Cette zone montagneuse située à faible distance de la côte orientale, qui constitue incontestablement une sorte de barrière, est d'une importance majeure dans l'histoire et dans la vie économique des États-Unis. Au début, elle a servi de protection aux colonies naissantes contre les entreprises des Indiens ; ensuite, les principaux passages ont canalisé les communications vers les Grands Lacs et le Centre-Ouest et ont favorisé la concentration de l'activité propice au développement des villes correspondant à ces trouées, comme New York, Philadelphie, Baltimore.
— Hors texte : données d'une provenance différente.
Definition tick (now : Z) (atom : option (option (list Z))) (p : t) : t * option made :=
  if closing p || quiesced p then (p, None)
  else
    let ordinal := Cycle.ordinal cycle n now in
    if ordinal =? fired p then (arm now p, None)
    else
      let '(p, m) := fire (Z.rem ordinal n) atom
        (mk ordinal (timer p) (firing p) (closing p) (quiesced p)) in
      (arm now p, Some m).

(** the call in flight returned, whatever it answered *)
Definition returned (p : t) : t := mk (fired p) (timer p) false (closing p) (quiesced p).

(** what happens to a pulse, each at a reading of the clock *)
Inductive event := Wake (atom : option (option (list Z))) | Returned | Pause | Unpause | Close.

Definition handle (now : Z) (e : event) (p : t) : t * option made :=
  match e with
  | Wake atom => tick now atom p
  | Returned => (returned p, None)
  | Pause => (pause p, None)
  | Unpause => (unpause now p, None)
  | Close => (close p, None)
  end.

(** the intervals a run called, by their ordinals, each with what was owned *)
Fixpoint run (p : t) (events : list (Z * event)) : list (Z * Z * option (option (list Z))) :=
  match events with
  | [] => []
  | (now, e) :: events =>
      let '(p, m) := handle now e p in
      match m, e with
      | Some (Called i), Wake atom => (Cycle.ordinal cycle n now, i, atom) :: run p events
      | _, _ => run p events
      end
  end.

(** the clock is read forwards, from a moment on *)
Fixpoint forwards (now : Z) (events : list (Z * event)) : Prop :=
  match events with
  | [] => True
  | (t, _) :: events => now <= t /\ forwards t events
  end.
Enfin, sur ses flancs, existent de vastes gisements houillers, tandis que ses eaux ont favorisé le développement des villes, celui des industries et actuellement la production d'hydroélectricité : c'est dans ces replis montagneux que New York dispose des énormes ressources en eau dont elle a besoin, et la vallée du Tennessee a été le premier exemple au monde de l'aménagement global d'un bassin fluvial.

La dépression centrale

Le centre des États-Unis est occupé par une vaste dépression entre les Appalaches à l'est et les Rocheuses à l'ouest. Cette région de plaines, d'une monotonie parfois désespérante quand on la parcourt sur quelques centaines de kilomètres, correspond pourtant à des ensembles différenciés soit par leurs structures, soit par les phénomènes climatiques passés qui y ont plus ou moins violemment imposé leurs marques. On peut distinguer la rég [...]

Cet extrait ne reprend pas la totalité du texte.